Velocidades e lentidões sob o efeito da pressa

Todo indivíduo encontra-se em permanente modificação, pois os corpos que o constituem estão sempre em relações com outros corpos em diferentes modulações de movimento e repouso, segundo Spinoza, ou de velocidades e lentidões, como prefere dizer Deleuze. É pela velocidade e lentidão que os corpos deslizam entre si mundo afora, afetando e sendo afetados, se individuando no desenrolar de modos de existência. Isso nos permite pensar, seguindo Simondon, que talvez antes de assumirmos uma modulação de indivíduo, nós sejamos um bloco pré-individual, entre outros, constituído por uma composição de velocidades e de lentidões num plano de imanência. Daí a importância de uma investigação também permanente acerca das velocidades e seus efeitos em nós nos dias de hoje. Este tema, o das velocidades, é objeto de pesquisa de Virilio por muitos anos, através da dromologia, ou o estudo dos efeitos da aceleração da velocidade na sociedade. O receio de Virilio seria o de que a aceleração da velocidade na sociedade nos levasse a experimentar a vertigem da instantaneidade nas relações, o que já nos é possível na contemporaneidade. Penso que a pressa pode ser vista como um dentre os possíveis vetores de aceleração intervindo na relação espaço-temporal de deslizamento de nossas velocidades e lentidões. Velocidades são de uma multiplicidade difícil de se cartografar, podendo haver velocidades lentas e rápidas, mas em quaisquer circunstâncias a pressa continua sendo, no meu entendimento, a inimiga das velocidades, lentas e rápidas.
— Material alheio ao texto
(** [parseNumeric]; [None] as argument is [undefined], [None] as result is
    [null]. *)
Definition parseNumeric (value : option string) : option float :=
  match value with
  | None => None
  | Some value =>
      let cleaned := removeChar "%" (removeChar "," (trim value)) in
      if isEmpty cleaned then None
      else
        let num := Number cleaned in
        if negb (is_finite num) then None else Some num
  end.

Definition formatNumber (value : float) : string :=
  if negb (is_finite value) then ""
  else numToString (Number (toFixed value 6)).

Definition formatAverage (sum count : float) : string :=
  if (count <=? 0)%float then ""
  else formatNumber (sum / count).

(** [toOutputRow(item, dateValue?, networkValue?)]; an omitted argument is
    [None] and [??] falls back to the bucket's own value. *)
Definition toOutputRow (item : AggBucket) (dateValue networkValue : option string)
    : OutputRow :=
  mkRow
    (default (date item) dateValue)
    (default (network item) networkValue)
    (formatNumber (flowSum item))
    (formatNumber (maxUserSum item))
    (formatAverage (ulPrbSum item) (ulPrbCount item))
    (formatAverage (dlPrbSum item) (dlPrbCount item))
    (formatAverage (ulRateSum item) (ulRateCount item))
    (formatAverage (dlRateSum item) (dlRateCount item))
    (formatAverage (accessRateSum item) (accessRateCount item))
    (formatAverage (dropRateSum item) (dropRateCount item))
    (formatAverage (handoverRateSum item) (handoverRateCount item))
    (formatAverage (interferenceSum item) (interferenceCount item)).

(** *** Dates *)

(** [dayjs(raw, pattern, true)] and [dayjs(raw)]; [None] when the result is
    not [isValid()]. *)
Variable dayjsStrict : string -> string -> option Dayjs.
Variable dayjsAuto : string -> option Dayjs.

Fixpoint firstValid (raw : string) (patterns : list string) : option Dayjs :=
  match patterns with
  | [] => None
  | pattern :: rest =>
      match dayjsStrict raw pattern with
      | Some parsed => Some parsed
      | None => firstValid raw rest
      end
  end.

Definition parseDateToDay (value : string) : option string :=
  let raw := trim value in
  if isEmpty raw then None
  else
    match firstValid raw DATE_PATTERNS with
    | Some parsed => Some (format_YYYY_MM_DD parsed)
    | None =>
        match dayjsAuto raw with
        | Some fallback => Some (format_YYYY_MM_DD fallback)
        | None => None
        end
    end.

(** *** The row loop of [parseDataRows] *)

(** A row dropped for its time or network field. *)
Definition skipRow (name : string) (st : AggState) : AggState :=
  mkState (buckets st) (processedRows st + 1) (skippedRows st + 1)
    (countInvalid name (invalidFieldStats st)) (isHeader st).

(** The loop body for a data row (everything after the header test). *)
Definition processDataRow (colIndex : ColIndex) (st : AggState)
    (row : list string) : AggState :=
  let timeRaw := default "" (cell row (c_time colIndex)) in
  let networkRaw := trim (default "" (cell row (c_network colIndex))) in
  match parseDateToDay timeRaw with
  | None => skipRow "时间" st
  | Some day =>
      if isEmpty day then skipRow "时间" st
      else if isEmpty networkRaw then skipRow "网络" st
      else
        let key := day ++ "__" ++ networkRaw in
        let bucket :=
          default (createEmptyBucket day networkRaw) (JsMap.get (buckets st) key) in
        let num i := parseNumeric (cell row i) in
        let acc := (bucket, invalidFieldStats st) in
        let acc := sumStatement K_flowSum "5G总流量(GB)" (num (c_flow colIndex)) acc in
        let acc := sumStatement K_maxUserSum "5G最大用户数" (num (c_maxUser colIndex)) acc in
        let acc := avgStatement K_ulPrbSum K_ulPrbCount "5G上行PRB利用率(%)"
                     (num (c_ulPrb colIndex)) acc in
        let acc := avgStatement K_dlPrbSum K_dlPrbCount "5G下行PRB利用率(%)"
                     (num (c_dlPrb colIndex)) acc in
        let acc := avgStatement K_ulRateSum K_ulRateCount "5G上行体验速率(Mbps)"
                     (num (c_ulRate colIndex)) acc in
        let acc := avgStatement K_dlRateSum K_dlRateCount "5G下行体验速率(Mbps)"
                     (num (c_dlRate colIndex)) acc in
        let acc := avgStatement K_accessRateSum K_accessRateCount "5G无线接通率(%)"
                     (num (c_accessRate colIndex)) acc in
        let acc := avgStatement K_dropRateSum K_dropRateCount "5G无线掉线率(%)"
                     (num (c_dropRate colIndex)) acc in
        let acc := avgStatement K_handoverRateSum K_handoverRateCount "5G切换成功率(%)"
                     (num (c_handoverRate colIndex)) acc in
        let acc := avgStatement K_interferenceSum K_interferenceCount
                     "5G上行平均干扰(dBm)" (num (c_interference colIndex)) acc in
        mkState (JsMap.set (buckets st) key acc.1) (processedRows st + 1)
          (skippedRows st) acc.2 (isHeader st)
  end.

(** One iteration of [while ((row = parser.read()) !== null)]. *)
Definition processRow (colIndex : ColIndex) (st : AggState) (row : list string)
    : AggState :=
  if isHeader st then
    mkState (buckets st) (processedRows st) (skippedRows st)
      (invalidFieldStats st) false
  else processDataRow colIndex st row.

(** [parseDataRows] on the records the CSV parser delivers, in order. *)
Definition parseDataRows (colIndex : ColIndex) (rows : list (list string))
    : AggState :=
  foldl (processRow colIndex) initialState rows.

(** *** Output rows *)

(** [a.localeCompare(b)]: negative, zero or positive. *)
Variable localeCompare : string -> string -> Z.

(** The comparator of the first [sort] in [buildOutputRows]. *)
Definition compareBuckets (a b : AggBucket) : Z :=
  if String.eqb (date a) (date b) then localeCompare (network a) (network b)
  else localeCompare (date a) (date b).

Definition compareNetworks (a b : AggBucket) : Z :=
  localeCompare (network a) (network b).

Definition compareEntries (a b : string * list AggBucket) : Z :=
  localeCompare a.1 b.1.

(** The [byDate] map: each bucket is pushed onto the list of its date. *)
Definition groupByDate (sortedBuckets : list AggBucket)
    : list (string * list AggBucket) :=
  foldl
    (fun byDate item =>
       let list := default [] (JsMap.get byDate (date item)) in
       JsMap.set byDate (date item) (list ++ [item])%list)
    [] sortedBuckets.

Definition optionFlag (options : option AggregationOutputOptions)
    (get : AggregationOutputOptions -> option bool) (dflt : bool) : bool :=
  match options with
  | Some o => default dflt (get o)
  | None => dflt
  end.

(** The rows pushed for one entry of [byDate]: the subtotal, merged from
    [dateBuckets] in the order they have before the in-place sort, then the
    detail rows in network order. *)
Definition dateGroupRows (blankDate : bool) (entry : string * list AggBucket)
    : list OutputRow :=
  let day := entry.1 in
  let dateBuckets := entry.2 in
  let subtotal := foldl mergeBucket (createEmptyBucket day "") dateBuckets in
  toOutputRow subtotal (Some day) (Some "") ::
  ((fun item =>
      toOutputRow item (Some (if blankDate then "" else day)) (Some (network item)))
     <$> JsArray.sort compareNetworks dateBuckets).

(** [buildOutputRows(buckets, options)] *)
Definition buildOutputRows (buckets : list (string * AggBucket))
    (options : option AggregationOutputOptions) : list OutputRow :=
  let sortedBuckets := JsArray.sort compareBuckets (JsMap.values buckets) in
  let includeDailySubtotalRows := optionFlag options includeDailySubtotalRows false in
  let includeGrandTotalRow := optionFlag options includeGrandTotalRow false in
  let blankDateForDetailRowsWhenSubtotalEnabled :=
    optionFlag options blankDateForDetailRowsWhenSubtotalEnabled true in
  let outputRows :=
    if negb includeDailySubtotalRows then
      (fun item => toOutputRow item None None) <$> sortedBuckets
    else
      flat_map (dateGroupRows blankDateForDetailRowsWhenSubtotalEnabled)
        (JsArray.sort compareEntries (groupByDate sortedBuckets)) in
  if includeGrandTotalRow then
    let grand := foldl mergeBucket (createEmptyBucket "" "") sortedBuckets in
    (outputRows ++ [toOutputRow grand (Some GRAND_TOTAL_LABEL) (Some "")])%list
  else outputRows.



(** *** Output path *)

(** node:path and node:fs; [existsSync] is the state of the disk when the
    path is chosen, [now] the value of [Date.now()]. *)
Variable dirname extname : string -> string.
Variable basename : string -> string -> string.
Variable join : string -> string -> string.
Variable existsSync : string -> bool.
Variable now : N.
terça-feira, 23 de março de 2010

A pressa e as paixões tristes

A proliferação mundo afora, casa adentro, do que Spinoza chamou de Paixões Tristes, ou seja, as afecções alinhadas com o grau mais baixo de nossa potência me espantam profundamente. São tantos os exemplos presentes na vida cotidiana que eu chego a suspeitar que nós tenhamos uma queda, uma espécie de predileção, por este tipo de filiação reativa.

Quando digo mundo afora, casa adentro, intento derrubar a um só golpe as noções de dentro e fora, tal como tradicionalmente nos são apresentadas. Prefiro a noção de imanência em que muros, paredes, pele, são de extrema porosidade, nos expondo a todo o momento a conexões de toda sorte, aguçando a nossa potência de afectar e ser afectado.

Vivemos num mundo assolado pelo excesso de opiniões pré-fabricadas que se assemelham a um Big Mac, cujo saber é próximo de zero e o sabor é nauseante.

Há uma espécie de automatismo opinativo, o pensamento modulado no regime fast food, ou seja, na pressa, a primeira opinião que vem é a que fica. E o pior, fazem coro a este refrão adultos, jovens, crianças, idosos...

Não me apresso, mesmo porque sou avesso à pressa, a lançar comentários de um falso saudosismo defendendo a tese de que nossos tempos são piores do que os dos nossos antepassados. Ao invés disso, prefiro a idéia de Deleuze de que cada tempo tem suas máquinas, logo, seus problemas (na ambigüidade do termo problema, que não necessariamente remete somente ao pólo negativo).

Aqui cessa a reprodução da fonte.